Records from a collection:
------------------------------------------------

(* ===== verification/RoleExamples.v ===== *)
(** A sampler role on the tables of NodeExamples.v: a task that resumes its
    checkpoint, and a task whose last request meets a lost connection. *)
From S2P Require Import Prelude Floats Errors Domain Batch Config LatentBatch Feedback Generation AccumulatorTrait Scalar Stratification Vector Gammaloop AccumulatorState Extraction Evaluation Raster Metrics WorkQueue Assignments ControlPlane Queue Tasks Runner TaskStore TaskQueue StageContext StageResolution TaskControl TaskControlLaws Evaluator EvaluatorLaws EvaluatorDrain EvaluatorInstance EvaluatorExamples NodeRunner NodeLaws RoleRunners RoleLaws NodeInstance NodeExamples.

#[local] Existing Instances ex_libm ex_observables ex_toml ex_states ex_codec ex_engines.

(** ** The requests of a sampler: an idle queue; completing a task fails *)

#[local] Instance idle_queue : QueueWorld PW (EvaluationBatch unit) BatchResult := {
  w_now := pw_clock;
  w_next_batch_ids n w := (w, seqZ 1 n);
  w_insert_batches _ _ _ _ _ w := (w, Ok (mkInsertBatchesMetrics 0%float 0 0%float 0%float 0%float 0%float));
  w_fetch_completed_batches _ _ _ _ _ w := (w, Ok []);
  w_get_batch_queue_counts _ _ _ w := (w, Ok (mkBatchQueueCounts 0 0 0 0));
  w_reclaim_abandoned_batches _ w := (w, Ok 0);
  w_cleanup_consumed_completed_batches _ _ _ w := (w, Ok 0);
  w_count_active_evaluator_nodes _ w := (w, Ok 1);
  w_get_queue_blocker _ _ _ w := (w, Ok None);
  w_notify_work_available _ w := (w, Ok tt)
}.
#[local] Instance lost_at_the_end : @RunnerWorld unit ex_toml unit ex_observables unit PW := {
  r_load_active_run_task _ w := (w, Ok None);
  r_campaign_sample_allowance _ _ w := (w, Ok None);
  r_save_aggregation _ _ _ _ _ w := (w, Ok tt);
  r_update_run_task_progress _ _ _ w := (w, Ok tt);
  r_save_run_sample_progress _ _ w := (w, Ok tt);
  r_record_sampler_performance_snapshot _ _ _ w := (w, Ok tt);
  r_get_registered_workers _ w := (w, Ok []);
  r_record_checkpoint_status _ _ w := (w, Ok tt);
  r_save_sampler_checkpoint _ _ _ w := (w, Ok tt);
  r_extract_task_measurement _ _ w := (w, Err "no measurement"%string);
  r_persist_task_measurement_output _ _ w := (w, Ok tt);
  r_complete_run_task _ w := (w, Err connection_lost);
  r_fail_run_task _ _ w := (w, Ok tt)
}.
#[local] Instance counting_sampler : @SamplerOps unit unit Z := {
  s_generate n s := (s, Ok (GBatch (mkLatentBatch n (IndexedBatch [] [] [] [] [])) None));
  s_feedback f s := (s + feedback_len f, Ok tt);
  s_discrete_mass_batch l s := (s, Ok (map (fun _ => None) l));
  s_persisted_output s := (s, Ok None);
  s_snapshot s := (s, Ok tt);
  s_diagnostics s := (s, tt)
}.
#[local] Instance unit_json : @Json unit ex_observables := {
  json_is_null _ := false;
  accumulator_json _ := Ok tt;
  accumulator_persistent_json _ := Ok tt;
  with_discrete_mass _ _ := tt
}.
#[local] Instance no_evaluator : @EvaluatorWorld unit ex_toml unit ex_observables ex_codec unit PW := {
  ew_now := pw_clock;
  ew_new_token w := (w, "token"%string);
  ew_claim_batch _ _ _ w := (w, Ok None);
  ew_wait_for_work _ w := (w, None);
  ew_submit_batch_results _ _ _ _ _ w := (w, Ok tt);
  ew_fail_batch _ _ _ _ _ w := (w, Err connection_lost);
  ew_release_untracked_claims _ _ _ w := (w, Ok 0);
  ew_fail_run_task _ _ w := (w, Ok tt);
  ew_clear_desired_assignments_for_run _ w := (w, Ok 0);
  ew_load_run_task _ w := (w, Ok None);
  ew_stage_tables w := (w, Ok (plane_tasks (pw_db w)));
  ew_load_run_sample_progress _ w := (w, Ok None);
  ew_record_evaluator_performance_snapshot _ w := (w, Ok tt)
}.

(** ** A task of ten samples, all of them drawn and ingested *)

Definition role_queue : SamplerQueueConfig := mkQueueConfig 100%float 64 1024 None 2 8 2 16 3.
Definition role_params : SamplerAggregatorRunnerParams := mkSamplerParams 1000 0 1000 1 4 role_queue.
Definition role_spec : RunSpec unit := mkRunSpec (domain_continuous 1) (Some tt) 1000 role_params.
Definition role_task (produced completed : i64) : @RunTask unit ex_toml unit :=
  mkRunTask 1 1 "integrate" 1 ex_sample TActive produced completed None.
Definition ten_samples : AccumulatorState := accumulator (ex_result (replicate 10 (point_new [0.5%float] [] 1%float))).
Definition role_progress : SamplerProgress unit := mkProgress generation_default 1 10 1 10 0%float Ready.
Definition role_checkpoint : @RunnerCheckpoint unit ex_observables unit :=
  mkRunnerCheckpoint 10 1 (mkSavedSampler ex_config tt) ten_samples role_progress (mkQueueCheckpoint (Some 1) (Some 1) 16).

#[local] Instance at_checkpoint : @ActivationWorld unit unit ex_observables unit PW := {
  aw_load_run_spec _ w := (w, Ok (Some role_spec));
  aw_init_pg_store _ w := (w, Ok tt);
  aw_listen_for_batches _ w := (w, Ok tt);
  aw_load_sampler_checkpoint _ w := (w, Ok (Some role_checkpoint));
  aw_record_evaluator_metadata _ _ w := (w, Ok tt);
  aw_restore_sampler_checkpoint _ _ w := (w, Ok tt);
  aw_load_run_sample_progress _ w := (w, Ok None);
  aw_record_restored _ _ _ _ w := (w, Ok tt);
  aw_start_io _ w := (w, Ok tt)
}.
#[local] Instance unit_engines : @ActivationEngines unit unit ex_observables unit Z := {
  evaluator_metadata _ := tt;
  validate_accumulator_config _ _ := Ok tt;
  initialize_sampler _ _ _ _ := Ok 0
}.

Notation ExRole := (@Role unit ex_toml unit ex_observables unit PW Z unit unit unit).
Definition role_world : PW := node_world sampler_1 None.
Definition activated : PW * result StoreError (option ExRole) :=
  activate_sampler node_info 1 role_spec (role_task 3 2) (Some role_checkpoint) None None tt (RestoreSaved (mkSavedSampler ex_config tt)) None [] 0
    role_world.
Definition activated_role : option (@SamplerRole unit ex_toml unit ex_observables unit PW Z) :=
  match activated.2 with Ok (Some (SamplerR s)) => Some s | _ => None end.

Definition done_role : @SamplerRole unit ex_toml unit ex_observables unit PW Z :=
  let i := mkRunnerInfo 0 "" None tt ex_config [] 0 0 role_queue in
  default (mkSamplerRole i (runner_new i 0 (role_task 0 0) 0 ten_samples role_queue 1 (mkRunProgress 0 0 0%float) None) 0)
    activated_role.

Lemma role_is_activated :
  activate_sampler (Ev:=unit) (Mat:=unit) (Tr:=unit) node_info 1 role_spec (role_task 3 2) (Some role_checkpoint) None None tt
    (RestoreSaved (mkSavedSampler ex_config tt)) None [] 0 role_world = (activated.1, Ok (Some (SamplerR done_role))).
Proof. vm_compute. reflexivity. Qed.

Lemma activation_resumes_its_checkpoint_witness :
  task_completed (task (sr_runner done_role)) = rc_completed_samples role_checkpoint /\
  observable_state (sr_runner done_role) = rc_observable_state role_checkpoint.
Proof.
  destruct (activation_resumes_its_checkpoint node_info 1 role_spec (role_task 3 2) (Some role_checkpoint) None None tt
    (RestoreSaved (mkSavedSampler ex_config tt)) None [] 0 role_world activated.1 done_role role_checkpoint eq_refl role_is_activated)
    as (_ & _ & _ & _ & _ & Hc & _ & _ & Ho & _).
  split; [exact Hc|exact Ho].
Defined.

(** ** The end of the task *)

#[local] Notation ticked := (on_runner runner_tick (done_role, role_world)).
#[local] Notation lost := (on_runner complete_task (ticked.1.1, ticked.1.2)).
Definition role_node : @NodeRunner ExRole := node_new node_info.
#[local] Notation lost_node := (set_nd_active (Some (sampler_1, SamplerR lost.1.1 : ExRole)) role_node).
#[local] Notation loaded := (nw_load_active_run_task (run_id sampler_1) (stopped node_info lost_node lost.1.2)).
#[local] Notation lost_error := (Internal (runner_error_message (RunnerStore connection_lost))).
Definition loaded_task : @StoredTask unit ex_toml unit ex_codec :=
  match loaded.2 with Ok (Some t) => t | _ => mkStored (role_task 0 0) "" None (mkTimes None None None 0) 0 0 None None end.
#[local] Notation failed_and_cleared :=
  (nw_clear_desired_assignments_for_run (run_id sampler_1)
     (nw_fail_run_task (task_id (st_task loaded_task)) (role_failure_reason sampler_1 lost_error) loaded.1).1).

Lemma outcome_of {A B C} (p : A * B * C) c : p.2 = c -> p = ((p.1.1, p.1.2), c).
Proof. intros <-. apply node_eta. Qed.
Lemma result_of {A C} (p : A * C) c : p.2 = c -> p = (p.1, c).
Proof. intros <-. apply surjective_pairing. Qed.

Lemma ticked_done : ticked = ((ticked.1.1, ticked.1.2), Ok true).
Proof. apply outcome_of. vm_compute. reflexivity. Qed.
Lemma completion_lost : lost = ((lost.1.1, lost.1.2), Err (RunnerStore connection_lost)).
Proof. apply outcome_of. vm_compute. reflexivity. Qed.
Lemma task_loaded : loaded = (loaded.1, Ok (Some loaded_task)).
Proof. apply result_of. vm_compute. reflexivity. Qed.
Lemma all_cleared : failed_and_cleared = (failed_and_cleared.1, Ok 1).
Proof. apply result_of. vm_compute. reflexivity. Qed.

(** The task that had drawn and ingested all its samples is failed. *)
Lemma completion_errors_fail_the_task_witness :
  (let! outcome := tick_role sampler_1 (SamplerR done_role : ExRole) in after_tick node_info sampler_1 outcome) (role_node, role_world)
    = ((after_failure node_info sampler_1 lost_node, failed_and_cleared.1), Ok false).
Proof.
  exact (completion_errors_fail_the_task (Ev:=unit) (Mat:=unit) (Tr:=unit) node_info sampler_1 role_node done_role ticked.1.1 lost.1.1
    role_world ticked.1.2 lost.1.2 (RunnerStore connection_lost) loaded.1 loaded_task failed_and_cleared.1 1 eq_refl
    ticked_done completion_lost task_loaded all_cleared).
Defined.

------------------------------------------------

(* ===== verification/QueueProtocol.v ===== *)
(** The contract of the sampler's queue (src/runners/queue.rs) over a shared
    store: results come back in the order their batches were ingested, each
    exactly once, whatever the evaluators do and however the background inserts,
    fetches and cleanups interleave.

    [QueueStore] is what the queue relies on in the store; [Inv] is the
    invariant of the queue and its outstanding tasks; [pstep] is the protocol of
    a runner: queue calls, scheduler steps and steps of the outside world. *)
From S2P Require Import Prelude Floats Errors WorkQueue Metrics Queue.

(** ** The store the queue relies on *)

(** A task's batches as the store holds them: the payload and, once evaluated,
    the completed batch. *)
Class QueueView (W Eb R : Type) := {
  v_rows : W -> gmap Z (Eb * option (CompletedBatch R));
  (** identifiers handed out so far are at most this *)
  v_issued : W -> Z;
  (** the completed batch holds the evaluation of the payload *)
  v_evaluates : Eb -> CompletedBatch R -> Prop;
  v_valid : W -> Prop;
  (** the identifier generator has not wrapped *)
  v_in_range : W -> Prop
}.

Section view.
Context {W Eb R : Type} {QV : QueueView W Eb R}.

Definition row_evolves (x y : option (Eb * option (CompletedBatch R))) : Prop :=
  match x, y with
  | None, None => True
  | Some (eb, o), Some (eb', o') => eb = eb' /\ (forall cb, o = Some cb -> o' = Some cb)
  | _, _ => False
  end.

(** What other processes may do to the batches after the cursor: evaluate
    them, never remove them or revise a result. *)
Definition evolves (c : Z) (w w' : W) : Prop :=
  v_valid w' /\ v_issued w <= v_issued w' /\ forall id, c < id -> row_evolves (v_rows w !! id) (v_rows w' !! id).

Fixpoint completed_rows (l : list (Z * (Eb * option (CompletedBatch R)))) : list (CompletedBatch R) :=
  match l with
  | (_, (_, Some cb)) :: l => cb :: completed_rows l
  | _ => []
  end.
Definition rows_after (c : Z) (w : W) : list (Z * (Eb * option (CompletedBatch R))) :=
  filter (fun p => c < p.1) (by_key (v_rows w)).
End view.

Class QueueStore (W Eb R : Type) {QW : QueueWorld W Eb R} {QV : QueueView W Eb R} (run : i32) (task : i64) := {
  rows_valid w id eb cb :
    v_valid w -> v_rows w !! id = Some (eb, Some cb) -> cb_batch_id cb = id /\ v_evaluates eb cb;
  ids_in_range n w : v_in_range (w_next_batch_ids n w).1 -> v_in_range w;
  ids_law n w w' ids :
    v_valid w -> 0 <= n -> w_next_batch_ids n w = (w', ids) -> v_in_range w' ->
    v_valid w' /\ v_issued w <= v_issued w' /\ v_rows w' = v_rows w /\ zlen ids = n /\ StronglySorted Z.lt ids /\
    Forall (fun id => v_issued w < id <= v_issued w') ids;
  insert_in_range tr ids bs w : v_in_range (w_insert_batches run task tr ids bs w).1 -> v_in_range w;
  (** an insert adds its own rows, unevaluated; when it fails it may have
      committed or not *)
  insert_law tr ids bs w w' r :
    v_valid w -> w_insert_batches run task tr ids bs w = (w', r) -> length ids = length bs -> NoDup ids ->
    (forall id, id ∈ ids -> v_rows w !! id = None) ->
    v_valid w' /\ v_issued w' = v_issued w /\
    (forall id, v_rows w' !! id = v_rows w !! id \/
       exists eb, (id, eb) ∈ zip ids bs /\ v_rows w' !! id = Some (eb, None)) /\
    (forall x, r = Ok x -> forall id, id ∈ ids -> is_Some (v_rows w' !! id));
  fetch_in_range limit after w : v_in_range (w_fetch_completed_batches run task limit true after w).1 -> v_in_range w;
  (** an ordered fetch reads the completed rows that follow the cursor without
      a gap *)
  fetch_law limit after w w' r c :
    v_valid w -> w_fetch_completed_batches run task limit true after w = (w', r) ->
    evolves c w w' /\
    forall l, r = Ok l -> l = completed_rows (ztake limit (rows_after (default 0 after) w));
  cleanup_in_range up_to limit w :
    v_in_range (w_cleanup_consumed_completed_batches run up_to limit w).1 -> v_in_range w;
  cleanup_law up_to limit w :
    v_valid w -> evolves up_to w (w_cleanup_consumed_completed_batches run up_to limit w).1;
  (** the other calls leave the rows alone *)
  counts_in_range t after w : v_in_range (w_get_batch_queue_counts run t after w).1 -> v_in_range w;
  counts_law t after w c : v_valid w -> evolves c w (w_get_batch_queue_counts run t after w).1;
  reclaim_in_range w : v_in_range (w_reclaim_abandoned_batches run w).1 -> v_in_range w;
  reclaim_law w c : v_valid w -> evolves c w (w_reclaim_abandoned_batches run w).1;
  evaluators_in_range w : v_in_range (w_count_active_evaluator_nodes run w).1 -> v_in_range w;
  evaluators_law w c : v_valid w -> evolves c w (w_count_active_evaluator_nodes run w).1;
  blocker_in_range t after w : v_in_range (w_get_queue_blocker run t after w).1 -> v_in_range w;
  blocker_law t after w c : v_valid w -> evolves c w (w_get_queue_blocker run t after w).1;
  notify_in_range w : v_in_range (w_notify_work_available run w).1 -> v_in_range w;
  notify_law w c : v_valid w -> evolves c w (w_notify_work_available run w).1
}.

------------------------------------------------

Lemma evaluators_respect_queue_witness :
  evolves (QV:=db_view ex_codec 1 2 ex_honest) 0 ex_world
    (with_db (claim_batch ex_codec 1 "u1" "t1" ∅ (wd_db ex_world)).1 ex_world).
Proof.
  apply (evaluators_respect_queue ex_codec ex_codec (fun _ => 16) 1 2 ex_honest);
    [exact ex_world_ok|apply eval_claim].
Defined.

------------------------------------------------

Problem statement:
Count up the lines in the records where the string "CompletedBatch" appears. Your reply is that number alone.

Answer for the task:
5